EXERCISE DESCRIPTION
Your response should be an exact reproduction of the data below, beginning at the line containing "Lemma upd_eq (f" and ending with the final line.

Saved data entries
Lemma sim_put_state old : sim (mk file (log_undo tid k old (tx_manager_ e)) table') s'.
Proof.
  pose proof Hs as [H1 H2 H3 H4 H5 H6 H7]. constructor; cbn [tx_manager_ log_undo next_txn_id_ active_txns_ objs table_]; try done.
  - rewrite H3. unfold s', wrote. cbn. rewrite dom_insert_L. assert (tid ∈ dom (sp_active s)) by (by apply elem_of_dom). set_solver.
  - intros u c' [[-> ->]|[Hne Hu]]%put_active.
    + eexists. rewrite lookup_alter_eq, Hx. split; [done|]. apply put_self.
    + destruct (H4 u c' Hu) as (y & Hy & Hyok). exists y. rewrite lookup_alter_ne by done. split; [done|]. by apply put_other.
  - apply put_key.
  - intros k'. unfold table'. intros [Hk' _]%lookup_insert_None. by apply H6.
  - unfold table'. rewrite dom_insert_L, H7. done.
Qed.
End put.

(** ** Commit and abort *)

Lemma finish_sim_txn e s s' st tid table' u c' :
  sim e s -> sp_next s' = sp_next s -> sp_active s' = delete tid (sp_active s) ->
  (forall y, txn_ok s (table_ e) u c' y -> txn_ok s' table' u c' y) ->
  sp_active s' !! u = Some c' ->
  exists x, objs (finish st tid (tx_manager_ e)) !! u = Some x /\ txn_ok s' table' u c' x.
Proof.
  intros Hs Hn Ha Hok Hu. rewrite Ha in Hu. apply lookup_delete_Some in Hu as [Hne Hu].
  destruct (sim_txn _ _ Hs u c' Hu) as (y & Hy & Hyok). exists y. cbn. rewrite lookup_alter_ne by done. split; [done|]. by apply Hok.
Qed.

(** The remaining transactions keep what they rely on. *)
Lemma delete_others s s' table u c' y tid :
  sp_next s' = sp_next s -> sp_active s' = delete tid (sp_active s) ->
  txn_ok s table u c' y -> txn_ok s' table u c' y.
Proof.
  intros Hn Ha [H1 H2 H3 H4 H5 H6 H7 H8 H9 H10 H11]. constructor; try done; try (rewrite Hn; done).
  intros u' Hne [c2 Hc2]. rewrite Ha in Hc2. apply lookup_delete_Some in Hc2 as [_ Hc2]. apply H5; [done|by eexists].
Qed.

Lemma settled_delete s s' k R tid :
  sp_next s' = sp_next s -> sp_active s' = delete tid (sp_active s) -> sp_committed s' !! k = sp_committed s !! k ->
  settled s k R -> settled s' k R.
Proof.
  intros Hn Ha Hcm [Hids Hv]. constructor; [|by rewrite Hcm]. eapply Forall_impl; [exact Hids|]. intros wv [? ?].
  rewrite Hn, Ha. split; [done|]. apply lookup_delete_None. by right.
Qed.
(* ===== verification/EmbeddedDb.v ===== *)
(** * The embedded LSM database

    Model of [EmbeddedLsmDatabase] (12-capstone, embedded_lsm_database.hpp):
    the memtable and tables of the LSM engine behind a write-ahead log.  [put]
    appends to the log before it takes the latch, so its two halves are
    separate operations.  A table reads its file through an open descriptor:
    it sees what the file holds now.  The outcomes of the system calls are
    arguments. *)

From S2P Require Import Prelude Bytes Bloom SSTable SkipList LsmEngine.

#[local] Open Scope Z_scope.
#[local] Open Scope cpp_scope.

Module Db.

Section db.
Context {T : Type} {repr : T -> gmap Z Z -> Prop} {MT : MemTable T repr}.
Context (m_of : Z -> Z) (k_of : Z -> Z -> Z).

(** [sstables_] pairs each table with the number of its file; [files] and
    [wal] are the directory. *)
Record t := mk {
  memtable_threshold_ : Z;
  wal_fd_ : bool;
  next_sst_id_ : Z;
  memtable_ : T;
  sstables_ : list (Z * SST.t);
  compaction_running_ : bool;
  files : gmap Z (list Z);
  wal : list Z;
}.

Definition EmbeddedLsmDatabase (threshold : Z) (wal_opened : bool) (dir : gmap Z (list Z)) (log : list Z) : t :=
  mk threshold wal_opened 0 mt_empty [] true dir log.

Definition flush_memtable_locked (e : Lsm.io) (s : t) : option t :=
  if mt_size (memtable_ s) =? 0 then Some s else
  pairs ← mt_to_vector (memtable_ s);
  let id := next_sst_id_ s in
  let old := default [] (files s !! id) in
  let '(built, content) := SST.build m_of k_of (Lsm.padding e) (Lsm.created e) (Lsm.writes e) pairs old in
  let sstables :=
    if built then
      match SST.open (Lsm.reopened e) content with Some sst => sstables_ s ++ [(id, sst)] | None => sstables_ s end
    else sstables_ s in
  Some (mk (memtable_threshold_ s) (wal_fd_ s) (id +64 1) mt_empty sstables (compaction_running_ s)
           (if built then <[id := content]> (files s) else files s) (wal s)).

Definition flush_memtable (e : Lsm.io) (s : t) : option t := flush_memtable_locked e s.

Definition wal_entry (k v : Z) : list Z := le_encode 8 k ++ le_encode 8 v.

(** [w] is the number of bytes that reach the log; the result of [write] is
    discarded. *)
Definition put_wal (w : nat) (k v : Z) (s : t) : t :=
  mk (memtable_threshold_ s) (wal_fd_ s) (next_sst_id_ s) (memtable_ s) (sstables_ s) (compaction_running_ s) (files s)
     (if wal_fd_ s then wal s ++ take w (wal_entry k v) else wal s).

Definition put_mem (draws : list bool) (e : Lsm.io) (k v : Z) (s : t) : option t :=
  mem ← mt_put draws k v (memtable_ s);
  let s := mk (memtable_threshold_ s) (wal_fd_ s) (next_sst_id_ s) mem (sstables_ s) (compaction_running_ s) (files s) (wal s) in
  if memtable_threshold_ s <=? mt_byte_size mem then flush_memtable_locked e s else Some s.

Definition put (w : nat) (draws : list bool) (e : Lsm.io) (k v : Z) (s : t) : option t :=
  put_mem draws e k v (put_wal w k v s).

(** A table with what its file holds at the moment. *)
Definition current (fs : gmap Z (list Z)) (x : Z * SST.t) : SST.t :=
  SST.mk (default [] (fs !! x.1)) (SST.bloom_ x.2) (SST.index_ x.2).

Definition get (k : Z) (s : t) : option (option Z) :=
  r ← mt_get k (memtable_ s);
  match r with
  | Some v => Some (Some v)
  | None => Lsm.get_tables k (current (files s) <$> reverse (sstables_ s))
  end.

Definition load_tables (opens : Z -> bool) (order : list Z) (fs : gmap Z (list Z)) : list (Z * SST.t) :=
  omap (fun id => c ← fs !! id; pair id <$> SST.open (opens id) c) order.

(** The loop of [read] calls of 16 bytes. *)
Fixpoint replay (fuel : nat) (draws : nat -> list bool) (log : list Z) (mem : T) : option T :=
  match fuel with
  | O => Some mem
  | S fuel =>
      let entry := take 16 log in
      if (length entry =? 16)%nat then
        mem ← mt_put (draws fuel) (load_le 8 0 entry) (load_le 8 8 entry) mem;
        replay fuel draws (drop 16 log) mem
      else Some mem
  end.

(** [order] is the order of the directory iteration. *)
Definition recover (opens : Z -> bool) (order : list Z) (wal_opens : bool) (draws : nat -> list bool) (s : t) : option t :=
  mem ← (if wal_opens then replay (S (length (wal s))) draws (wal s) mt_empty else Some mt_empty);
  Some (mk (memtable_threshold_ s) (wal_fd_ s) (next_sst_id_ s) mem (load_tables opens order (files s))
           (compaction_running_ s) (files s) (wal s)).

Definition sstable_count (s : t) : Z := Z.of_nat (length (sstables_ s)).

(** The merged table is created and dropped. *)
Definition compact_level0 (s : t) : t :=
  if sstable_count s <? 4 then s else let merged_table := mt_empty in s.

Definition close (e : Lsm.io) (s : t) : option t :=
  let s := mk (memtable_threshold_ s) (wal_fd_ s) (next_sst_id_ s) (memtable_ s) (sstables_ s) false (files s) (wal s) in
  s ← flush_memtable e s;
  Some (mk (memtable_threshold_ s) false (next_sst_id_ s) (memtable_ s) (sstables_ s) false (files s) (wal s)).

(** ** Invariant *)

(** A file that holds a table over keys of [m]. *)
Definition file_ok (m : gmap Z Z) (c : list Z) : Prop :=
  exists sst tm, SST.open true c = Some sst /\ SST.file sst = c /\ Lsm.table_of sst tm /\ dom tm ⊆ dom m.
(** [static_cast<intptr_t>] of a 64-bit value. *)
Definition s64 (x : Z) : Z := if x <? 2 ^ 63 then x else x - 2 ^ 64.

Module Mpmc.

(** ** The queue *)

Definition round_up_pow2 (v : Z) : Z :=
  if v <? 2 then 2
  else
    let v := v -64 1 in
    let v := Z.lor v (Z.shiftr v 1) in
    let v := Z.lor v (Z.shiftr v 2) in
    let v := Z.lor v (Z.shiftr v 4) in
    let v := Z.lor v (Z.shiftr v 8) in
    let v := Z.lor v (Z.shiftr v 16) in
    let v := Z.lor v (Z.shiftr v 32) in
    v +64 1.

Section queue.
Context {T : Type}.

Record Cell := mk_cell { sequence : Z; data : T }.

Record t := mk { capacity_ : Z; mask_ : Z; buffer_ : list Cell; enqueue_pos_ : Z; dequeue_pos_ : Z }.

(** [dflt] is the value-initialised [T]. *)
Definition MPMCQueue (dflt : T) (capacity : Z) : t :=
  let cap := round_up_pow2 capacity in
  mk cap (cap -64 1) ((fun i => mk_cell (Z.of_nat i) dflt) <$> seq 0 (Z.to_nat cap)) 0 0.

Definition capacity (s : t) : Z := capacity_ s.

Definition idx (s : t) (pos : Z) : nat := Z.to_nat (Z.land pos (mask_ s)).

Definition set_cell (s : t) (pos : Z) (f : Cell -> Cell) : t :=
  mk (capacity_ s) (mask_ s) (alter f (idx s pos) (buffer_ s)) (enqueue_pos_ s) (dequeue_pos_ s).

Definition set_enqueue (s : t) (p : Z) : t := mk (capacity_ s) (mask_ s) (buffer_ s) p (dequeue_pos_ s).
Definition set_dequeue (s : t) (p : Z) : t := mk (capacity_ s) (mask_ s) (buffer_ s) (enqueue_pos_ s) p.

(** The three outcomes of comparing a cell's sequence number with a position. *)
Inductive verdict := Ready | Refuse | Reload.

Definition classify (diff : Z) : verdict :=
  if diff =? 0 then Ready else if diff <? 0 then Refuse else Reload.

Definition emplace_test (s : t) (pos : Z) : option verdict :=
  (fun c => classify (s64 (sequence c) - s64 pos)) <$> buffer_ s !! idx s pos.

Definition pop_test (s : t) (pos : Z) : option verdict :=
  (fun c => classify (s64 (sequence c) - s64 (pos +64 1))) <$> buffer_ s !! idx s pos.

Definition emplace_write (v : T) (s : t) (pos : Z) : t := set_cell s pos (fun c => mk_cell (sequence c) v).
Definition emplace_publish (s : t) (pos : Z) : t := set_cell s pos (fun c => mk_cell (pos +64 1) (data c)).
Definition pop_read (s : t) (pos : Z) : option T := data <$> buffer_ s !! idx s pos.
Definition pop_release (s : t) (pos : Z) : t := set_cell s pos (fun c => mk_cell (pos +64 mask_ s +64 1) (data c)).

(** ** Interleaving of the threads *)

(** Where a thread stands: before loading the position, holding a position,
    about to compare-exchange it, owning it, and having accessed the data. *)
Inductive pc :=
| Idle
| E_load (v : T) | E_pos (v : T) (pos : Z) | E_cas (v : T) (pos : Z) | E_own (v : T) (pos : Z) | E_written (v : T) (pos : Z)
| D_load | D_pos (pos : Z) | D_cas (pos : Z) | D_own (pos : Z) | D_taken (pos : Z) (out : T).

(** [received] lists the completed calls of [pop] with the position and the
    value of each. *)
Record cfg := mkc { q : t; thr : nat -> pc; hist : list T; received : list (Z * T) }.

Definition upd (f : nat -> pc) (i : nat) (p : pc) : nat -> pc := fun j => if decide (j = i) then p else f j.

Inductive step : cfg -> cfg -> Prop :=
| st_push s f h r i v : f i = Idle -> step (mkc s f h r) (mkc s (upd f i (E_load v)) h r)
| st_eload s f h r i v : f i = E_load v -> step (mkc s f h r) (mkc s (upd f i (E_pos v (enqueue_pos_ s))) h r)
| st_eready s f h r i v pos : f i = E_pos v pos -> emplace_test s pos = Some Ready ->
    step (mkc s f h r) (mkc s (upd f i (E_cas v pos)) h r)
| st_efull s f h r i v pos : f i = E_pos v pos -> emplace_test s pos = Some Refuse ->
    step (mkc s f h r) (mkc s (upd f i Idle) h r)
| st_ereload s f h r i v pos : f i = E_pos v pos -> emplace_test s pos = Some Reload ->
    step (mkc s f h r) (mkc s (upd f i (E_load v)) h r)
| st_ecas_ok s f h r i v pos : f i = E_cas v pos -> enqueue_pos_ s = pos ->
    step (mkc s f h r) (mkc (set_enqueue s (pos +64 1)) (upd f i (E_own v pos)) (h ++ [v]) r)
| st_ecas_fail s f h r i v pos : f i = E_cas v pos ->
    step (mkc s f h r) (mkc s (upd f i (E_pos v (enqueue_pos_ s))) h r)
| st_ewrite s f h r i v pos : f i = E_own v pos ->
    step (mkc s f h r) (mkc (emplace_write v s pos) (upd f i (E_written v pos)) h r)
| st_epublish s f h r i v pos : f i = E_written v pos ->
    step (mkc s f h r) (mkc (emplace_publish s pos) (upd f i Idle) h r)
| st_pop s f h r i : f i = Idle -> step (mkc s f h r) (mkc s (upd f i D_load) h r)
| st_dload s f h r i : f i = D_load -> step (mkc s f h r) (mkc s (upd f i (D_pos (dequeue_pos_ s))) h r)
| st_dready s f h r i pos : f i = D_pos pos -> pop_test s pos = Some Ready ->
    step (mkc s f h r) (mkc s (upd f i (D_cas pos)) h r)
| st_dempty s f h r i pos : f i = D_pos pos -> pop_test s pos = Some Refuse ->
    step (mkc s f h r) (mkc s (upd f i Idle) h r)
| st_dreload s f h r i pos : f i = D_pos pos -> pop_test s pos = Some Reload ->
    step (mkc s f h r) (mkc s (upd f i D_load) h r)
| st_dcas_ok s f h r i pos : f i = D_cas pos -> dequeue_pos_ s = pos ->
    step (mkc s f h r) (mkc (set_dequeue s (pos +64 1)) (upd f i (D_own pos)) h r)
| st_dcas_fail s f h r i pos : f i = D_cas pos ->
    step (mkc s f h r) (mkc s (upd f i (D_pos (dequeue_pos_ s))) h r)
| st_dread s f h r i pos v : f i = D_own pos -> pop_read s pos = Some v ->
    step (mkc s f h r) (mkc s (upd f i (D_taken pos v)) h r)
| st_drelease s f h r i pos v : f i = D_taken pos v ->
    step (mkc s f h r) (mkc (pop_release s pos) (upd f i Idle) h (r ++ [(pos, v)])).

Definition init (dflt : T) (cap : Z) : cfg := mkc (MPMCQueue dflt cap) (fun _ => Idle) [] [].
End queue.
#[global] Arguments t : clear implicits.
#[global] Arguments pc : clear implicits.
#[global] Arguments cfg : clear implicits.
#[global] Arguments Cell : clear implicits.

(** ** Rounding up to a power of two

    [smeared d v0 v]: every bit of [v0] has been copied to the [d - 1]
    positions below it. *)

Definition smeared (d v0 v : Z) : Prop :=
  forall i, 0 <= i -> (Z.testbit v i = true <-> exists j, i <= j < i + d /\ Z.testbit v0 j = true).

Lemma smeared_refl v : smeared 1 v v.
Proof.
  intros i Hi. split; [exists i; split; [lia|done]|]. intros (j & Hj & Hb). by replace i with j by lia.
Qed.

Lemma smeared_step d v0 v : 0 < d -> smeared d v0 v -> smeared (d + d) v0 (Z.lor v (Z.shiftr v d)).
Proof.
  intros Hd Hv i Hi. rewrite Z.lor_spec, Z.shiftr_spec, orb_true_iff, (Hv i Hi), (Hv (i + d) ltac:(lia)) by lia. split.
  - intros [(j & Hj & Hb)|(j & Hj & Hb)]; exists j; (split; [lia|done]).
  - intros (j & Hj & Hb). destruct (Z.lt_ge_cases j (i + d)); [left|right]; exists j; (split; [lia|done]).
Qed.

Lemma smeared_top v0 v : 0 < v0 < 2 ^ 64 -> smeared 64 v0 v -> v = 2 ^ (Z.log2 v0 + 1) - 1.
Proof.
  intros Hv0 Hv. pose proof (Z.log2_nonneg v0). replace (2 ^ (Z.log2 v0 + 1) - 1) with (Z.ones (Z.log2 v0 + 1)) by (rewrite Z.ones_equiv; lia).
  assert (Z.log2 v0 < 64) by (apply Z.log2_lt_pow2; lia).
  apply Z.bits_inj'. intros i Hi. apply eq_bool_prop_intro. rewrite !Is_true_true, (Hv i Hi).
  destruct (Z.lt_ge_cases i (Z.log2 v0 + 1)).
  - rewrite Z.ones_spec_low by lia. split; [done|]. intros _. exists (Z.log2 v0). split; [lia|].
    apply Z.bit_log2. lia.
  - rewrite Z.ones_spec_high by lia. split; [|done]. intros (j & Hj & Hb).
    rewrite Z.bits_above_log2 in Hb; [done|lia|lia].
Qed.

Lemma round_up_log2 v : 2 <= v < 2 ^ 64 -> round_up_pow2 v = u64 (2 ^ (Z.log2 (v - 1) + 1)).
Proof.
  intros Hv. unfold round_up_pow2. rewrite (proj2 (Z.ltb_ge v 2)), (wrap_small 64 (v - 1)) by lia.
  cbv zeta. f_equal. match goal with |- ?w + 1 = _ => enough (smeared 64 (v - 1) w) as Hs by (apply smeared_top in Hs; lia) end.
  do 6 (match goal with |- smeared ?d _ (Z.lor _ (Z.shiftr _ ?e)) => change d with (e + e) end;
        apply smeared_step; [lia|]).
  apply smeared_refl.
Qed.

Lemma round_up_capacity v : 0 <= v <= 2 ^ 63 -> exists k, 1 <= k < 64 /\ round_up_pow2 v = 2 ^ k.
Proof.
  intros Hv. destruct (Z.lt_ge_cases v 2) as [Hlt|Hge].
  - exists 1. split; [lia|]. unfold round_up_pow2. by rewrite (proj2 (Z.ltb_lt v 2)).
  - exists (Z.log2 (v - 1) + 1). pose proof (Z.log2_nonneg (v - 1)).
    assert (Z.log2 (v - 1) < 63) by (apply Z.log2_lt_pow2; lia).
    split; [lia|]. rewrite round_up_log2 by lia. apply wrap_small.
    split; [apply Z.pow_nonneg; lia|apply Z.pow_lt_mono_r; lia].
Qed.

(** ** Invariant *)

Section invariant.
Context {T : Type} (k : Z) (Hk : 1 <= k < 64).
Abbreviation cap := (2 ^ k).

Definition slot (p : Z) : nat := Z.to_nat (p mod cap).

(** The cell of position [p] awaits its producer, or its consumer. *)
Definition vacant_at (s : t T) (p : Z) : Prop := exists c, buffer_ s !! slot p = Some c /\ sequence c = p.
Definition full_at (s : t T) (p : Z) (v : T) : Prop := buffer_ s !! slot p = Some (mk_cell (p + 1) v).

Definition eholds (c : pc T) (p : Z) : Prop :=
  match c with E_own _ p' | E_written _ p' => p' = p | _ => False end.
Definition dholds (c : pc T) (p : Z) : Prop :=
  match c with D_own p' | D_taken p' _ => p' = p | _ => False end.

Definition pc_ok (s : t T) (h : list T) (c : pc T) : Prop :=
  let n := Z.of_nat (length h) in
  let m := dequeue_pos_ s in
  match c with
  | Idle | E_load _ | D_load => True
  | E_pos _ p => 0 <= p <= n
  | E_cas _ p => 0 <= p <= n /\ (p = n -> vacant_at s p)
  | E_own v p => 0 <= p < n /\ h !! Z.to_nat p = Some v /\ vacant_at s p
  | E_written v p => 0 <= p < n /\ h !! Z.to_nat p = Some v /\ buffer_ s !! slot p = Some (mk_cell p v)
  | D_pos p => 0 <= p <= m
  | D_cas p => 0 <= p <= m /\ (p = m -> exists v, full_at s p v)
  | D_own p => 0 <= p < m /\ exists v, full_at s p v /\ h !! Z.to_nat p = Some v
  | D_taken p v => 0 <= p < m /\ full_at s p v /\ h !! Z.to_nat p = Some v
  end.

(** Every cell belongs to one position: the one whose producer it awaits, or
    the one whose value it holds. *)
Definition cell_ok (x : cfg T) (p : Z) : Prop :=
  let n := Z.of_nat (length (hist x)) in
  let m := dequeue_pos_ (q x) in
  (vacant_at (q x) p /\ m <= p < m + cap /\ (p < n -> exists i, eholds (thr x i) p)) \/
  (exists v, full_at (q x) p v /\ 0 <= p /\ p < n <= p + cap /\ hist x !! Z.to_nat p = Some v /\
     (p < m -> exists i, dholds (thr x i) p)).

Record Inv (x : cfg T) : Prop := {
  inv_cap : capacity_ (q x) = cap;
  inv_mask : mask_ (q x) = cap - 1;
  inv_len : length (buffer_ (q x)) = Z.to_nat cap;
  inv_enq : enqueue_pos_ (q x) = Z.of_nat (length (hist x));
  inv_deq : 0 <= dequeue_pos_ (q x) <= Z.of_nat (length (hist x)) /\
    Z.of_nat (length (hist x)) <= dequeue_pos_ (q x) + cap;
  inv_cells : forall j, 0 <= j < cap -> exists p, p mod cap = j /\ cell_ok x p;
  inv_pc : forall i, pc_ok (q x) (hist x) (thr x i);
  inv_eown : forall i j p, eholds (thr x i) p -> eholds (thr x j) p -> i = j;
  inv_down : forall i j p, dholds (thr x i) p -> dholds (thr x j) p -> i = j;
  inv_nodup : NoDup (received x).*1;
  inv_rec : forall p v, (p, v) ∈ received x ->
    0 <= p < dequeue_pos_ (q x) /\ hist x !! Z.to_nat p = Some v /\ forall i, ~ dholds (thr x i) p;
  inv_done : forall p, 0 <= p < dequeue_pos_ (q x) -> (exists i, dholds (thr x i) p) \/ p ∈ (received x).*1 }.

Lemma cap_bounds : 2 <= cap < 2 ^ 64.
Proof. split; [change 2 with (2 ^ 1) at 1; apply Z.pow_le_mono_r; lia|apply Z.pow_lt_mono_r; lia]. Qed.

Lemma slot_inj p p' : slot p = slot p' -> p mod cap = p' mod cap.
Proof.
  pose proof cap_bounds. unfold slot. pose proof (Z.mod_pos_bound p cap ltac:(lia)).
  pose proof (Z.mod_pos_bound p' cap ltac:(lia)). lia.
Qed.

Lemma mod_near p p' : p mod cap = p' mod cap -> Z.abs (p - p') < cap -> p = p'.
Proof. intros Heq Hab. apply (wrap_inj k); [lia|done|done]. Qed.

Lemma idx_slot (s : t T) p : mask_ s = cap - 1 -> idx s p = slot p.
Proof. intros Hm. unfold idx, slot. by rewrite Hm, land_mask by lia. Qed.

(** The sequence number of a cell tells its position. *)
Lemma vacant_vacant s p p' : vacant_at s p -> vacant_at s p' -> slot p = slot p' -> p = p'.
Proof. intros (c & Hc & Hs) (c' & Hc' & Hs') Heq. rewrite Heq, Hc' in Hc. simplify_eq. done. Qed.

Lemma full_full s p v p' v' : full_at s p v -> full_at s p' v' -> slot p = slot p' -> p = p' /\ v = v'.
Proof. unfold full_at. intros Hc Hc' Heq. rewrite Heq, Hc' in Hc. injection Hc as ? ->. split; [lia|done]. Qed.

Lemma vacant_full s p p' v : vacant_at s p -> full_at s p' v -> slot p <> slot p'.
Proof.
  unfold full_at. intros (c & Hc & Hs) Hc' Heq. pose proof (slot_inj _ _ Heq) as Hm. rewrite Heq, Hc' in Hc. simplify_eq. cbn in *.
  apply mod_near in Hm; [lia|]. pose proof cap_bounds. lia.
Qed.

Lemma written_vacant s p v : buffer_ s !! slot p = Some (mk_cell p v) -> vacant_at s p.
Proof. intros Hc. by eexists. Qed.

Lemma cell_at x p : Inv x -> exists p', slot p' = slot p /\ p' mod cap = p mod cap /\ cell_ok x p'.
Proof.
  intros HI. pose proof cap_bounds. destruct (inv_cells _ HI (p mod cap)) as (p' & Hp & Hc).
  { apply Z.mod_pos_bound. lia. }
  exists p'. split_and!; [unfold slot; congruence|done|done].
Qed.

Lemma cell_vacant x p : Inv x -> vacant_at (q x) p -> cell_ok x p.
Proof.
  intros HI Hv. destruct (cell_at x p HI) as (p' & Hs & _ & Hc). destruct Hc as [Hc|Hc].
  - left. by rewrite (vacant_vacant _ _ _ Hv (proj1 Hc)).
  - destruct Hc as (v & Hf & _). by destruct (vacant_full _ _ _ _ Hv Hf).
Qed.

Lemma cell_full x p v : Inv x -> full_at (q x) p v -> cell_ok x p.
Proof.
  intros HI Hf. destruct (cell_at x p HI) as (p' & Hs & _ & Hc). destruct Hc as [Hc|Hc].
  - destruct Hc as (Hv & _). by destruct (vacant_full _ _ _ _ Hv Hf).
  - destruct Hc as (v' & Hf' & ?). destruct (full_full _ _ _ _ _ Hf Hf') as [-> ->]; [done|]. right. by exists v'.
Qed.

Lemma upd_eq (f : nat -> pc T) i c : upd f i c i = c.
Proof. unfold upd. by rewrite decide_True. Qed.
Lemma upd_ne (f : nat -> pc T) i j c : j <> i -> upd f i c j = f j.
Proof. intros Hne. unfold upd. by rewrite decide_False. Qed.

ANSWER SECTION
Lemma upd_eq (f : nat -> pc T) i c : upd f i c i = c.
Proof. unfold upd. by rewrite decide_True. Qed.
Lemma upd_ne (f : nat -> pc T) i j c : j <> i -> upd f i c j = f j.
Proof. intros Hne. unfold upd. by rewrite decide_False. Qed.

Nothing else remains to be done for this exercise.